Una sería denuncia hizo la abuela de una niña de apenas 3 años de edad, luego de que la menor resultara con una lesión en su zona íntima cuando se encontraba al cuidado de funcionarias del Centro de Desarrollo Infantil (CDI) El Pescador, adscrito al Instituto Colombiano de Bienestar Familiar (ICBF).
Según relató Clara Inés Sánchez Ramírez, abuela paterna y acudiente de la pequeña, el pasado 2 de octubre, hacia la 1:00 de la tarde, recibió una llamada desde la institución donde le informaron que su nieta había sufrido un accidente por lo que fue trasladada al hospital San Juan de Dios de Honda. Al llegar al lugar, la mujer asegura que fue informada de que la lesión comprometía la parte íntima de la niña y que tuvo que ser suturada con tres puntos entre la vagina y el ano, un hecho que califica como “traumático e inexplicable”.
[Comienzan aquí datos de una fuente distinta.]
(** * Thoth SLO reporter: the SLI evaluation pipeline

    A shallow embedding of the User-API indicator
    ([thoth/slo_reporter/sli_apis/sli_user_api.py]) and of the collection,
    persistence and publishing steps of [app.py], followed by the
    properties of the specification that concern them.

    Modelling conventions.
    - A Python [float] is a [pyfloat]: a finite value carried as an exact
      rational, the two infinities, or NaN.  Comparisons, arithmetic on
      NaN and on the infinities follow IEEE 754 as Python exposes it;
      finite arithmetic is exact (binary rounding error and overflow are
      not modelled).
    - A raised exception is the [Raise] outcome of the [outcome] type; a
      [try ... except Exception] is a match on it.
    - Dictionaries that are only looked up are [gmap]s; dictionaries whose
      iteration order is observable are lists of items. *)

From Stdlib Require Import ZArith QArith Qround Qabs DecimalString.
From stdpp Require Import base option list strings gmap fin_maps.

Local Open Scope string_scope.

(** ** Outcomes of fallible Python code *)

Inductive exn : Type :=
| KeyError (key : string)
| IndexError
| ValueError
| ZeroDivisionError
| TypeError
| Exception (msg : string)
| SourceError (msg : string).

Inductive outcome (A : Type) : Type :=
| Ok (a : A)
| Raise (e : exn).
Arguments Ok {A} a.
Arguments Raise {A} e.

Definition obind {A B} (m : outcome A) (k : A → outcome B) : outcome B :=
  match m with
  | Ok a => k a
  | Raise e => Raise e
  end.

Notation "x ←! m ;; k" := (obind m (λ x, k))
  (at level 100, m at next level, right associativity, only parsing).

Definition is_ok {A} (m : outcome A) : bool :=
  match m with Ok _ => true | Raise _ => false end.
(** X6.  The breakout score is the sum of the weights of the reported
    signals, plus ten when the EMA200 is not required, capped at 100; it is
    a multiple of five between 0 and 100. *)
Theorem score_is_the_weight_of_the_signals (data : list Candle.t) (options : Options.t) :
  let analysis := analyzeBreakout data options in
  Analysis.breakoutScore analysis
  = Z.min 100 (total_weight (Analysis.signals analysis)
               + if Config.ema200Required (merge_config options) then 0 else 10)
  /\ (5 | Analysis.breakoutScore analysis)%Z
  /\ (0 <= Analysis.breakoutScore analysis <= 100)%Z.
Proof.
  cbv zeta.
  assert (Analysis.breakoutScore (analyzeBreakout data options)
          = Z.min 100 (total_weight (Analysis.signals (analyzeBreakout data options))
                       + if Config.ema200Required (merge_config options) then 0 else 10))
    as Hscore.
  { unfold analyzeBreakout. cbn [Analysis.breakoutScore Analysis.signals]. f_equal.
    unfold score_signals. cbv zeta.
    set (extra := if Config.ema200Required (merge_config options) then 0%Z else 10%Z).
    destruct (Config.ema200Required (merge_config options)); subst extra.
    - repeat first
        [ apply (check_weight _ "Price consolidation detected")
        | apply (check_weight _ "RSI in optimal range")
        | apply (check_weight _ "Bollinger Band compression")
        | apply (check_weight _ "Bollinger Band breakout")
        | apply (check_weight _ "Price above EMA200")
        | apply (check_weight _ "Volume increasing")
        | apply (check_weight _ "Positive RSI divergence")
        | apply (check_weight _ "MACD bullish crossover")
        | apply (check_weight _ "OBV accumulation")
        | apply (check_weight _ "Ideal breakout percentage") ].
      reflexivity.
    - repeat first
        [ apply (check_weight _ "Volume increasing")
        | apply (check_weight _ "Positive RSI divergence")
        | apply (check_weight _ "MACD bullish crossover")
        | apply (check_weight _ "OBV accumulation")
        | apply (check_weight _ "Ideal breakout percentage") ].
      cbn [fst snd].
      match goal with |- (fst ?st + 10 = total_weight (snd ?st) + 10)%Z =>
        enough (fst st = total_weight (snd st) + 0)%Z by lia end.
      repeat first
        [ apply (check_weight _ "Price consolidation detected")
        | apply (check_weight _ "RSI in optimal range")
        | apply (check_weight _ "Bollinger Band compression")
        | apply (check_weight _ "Bollinger Band breakout") ].
      reflexivity. }
  split; [exact Hscore |]. split; [| apply analyze_score_range].
  rewrite Hscore.
  set (signals := Analysis.signals (analyzeBreakout data options)).
  pose proof (total_weight_by_five signals) as [q Hq].
  destruct (Config.ema200Required (merge_config options)).
  - destruct (Z.min_spec 100 (total_weight signals + 0)) as [[_ ->] | [_ ->]].
    + by exists 20%Z.
    + exists q. lia.
  - destruct (Z.min_spec 100 (total_weight signals + 10)) as [[_ ->] | [_ ->]].
    + by exists 20%Z.
    + exists (q + 2)%Z. lia.
Qed.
Sánchez afirma que, desde el momento del supuesto accidente ha recibido tres versiones del hecho por parte del personal del Bienestar Familiar
En una oportunidad le indicaron que la niña se había orinado y que, al momento de cambiarla y en un descuido de la docente, se subió sobre una llave metálica y que accidentalmente se golpeó lo que le causó la lesión. No obstante, la abuela sostiene que la menor menciona algo distinto, lo que genera aún más incertidumbre sobre la verdadera causa del hecho.

Pese a la gravedad de lo sucedido, la denunciante asegura que no se activó de inmediato la póliza de seguros que cubre a los niños del CDI, y que la atención médica se realizó a través de la EPS de la menor. Además, manifiesta que hasta la fecha no ha recibido un informe oficial ni una versión clara de lo ocurrido.
Tras conocerse el caso, el Bienestar Familiar activó la ruta de atención, realizando visitas domiciliarias a la vivienda donde reside la abuela con la menor. En dichas visitas —según su testimonio— le manifestaron que, por su edad, podría no ser idónea para continuar al cuidado de la niña, situación que la preocupa aún más, pues teme perder la custodia.

La denunciante también asegura que, en ocasiones anteriores, al recoger a la niña del CDI, la encontraba con moretones, rasguños y mordeduras, situación que venía reportando mediante fotografías y mensajes a la docente encargada del grupo. “Esto pasa con varios niños, llegan con morados, y no se hace nada”, afirmó la mujer, quien considera que estos incidentes son más frecuentes de lo que se reconoce públicamente.
Desde el suceso, la menor presenta cambios emocionales y retrocesos en su conducta, incluyendo episodios de llanto durante la noche y el retorno al uso de pañal. Ante ello, su abuela decidió retirarla definitivamente del CDI ‘El Pescador’, mientras solicita la intervención de las autoridades competentes para que se esclarezcan los hechos y se proteja la integridad de los niños atendidos por estas instituciones.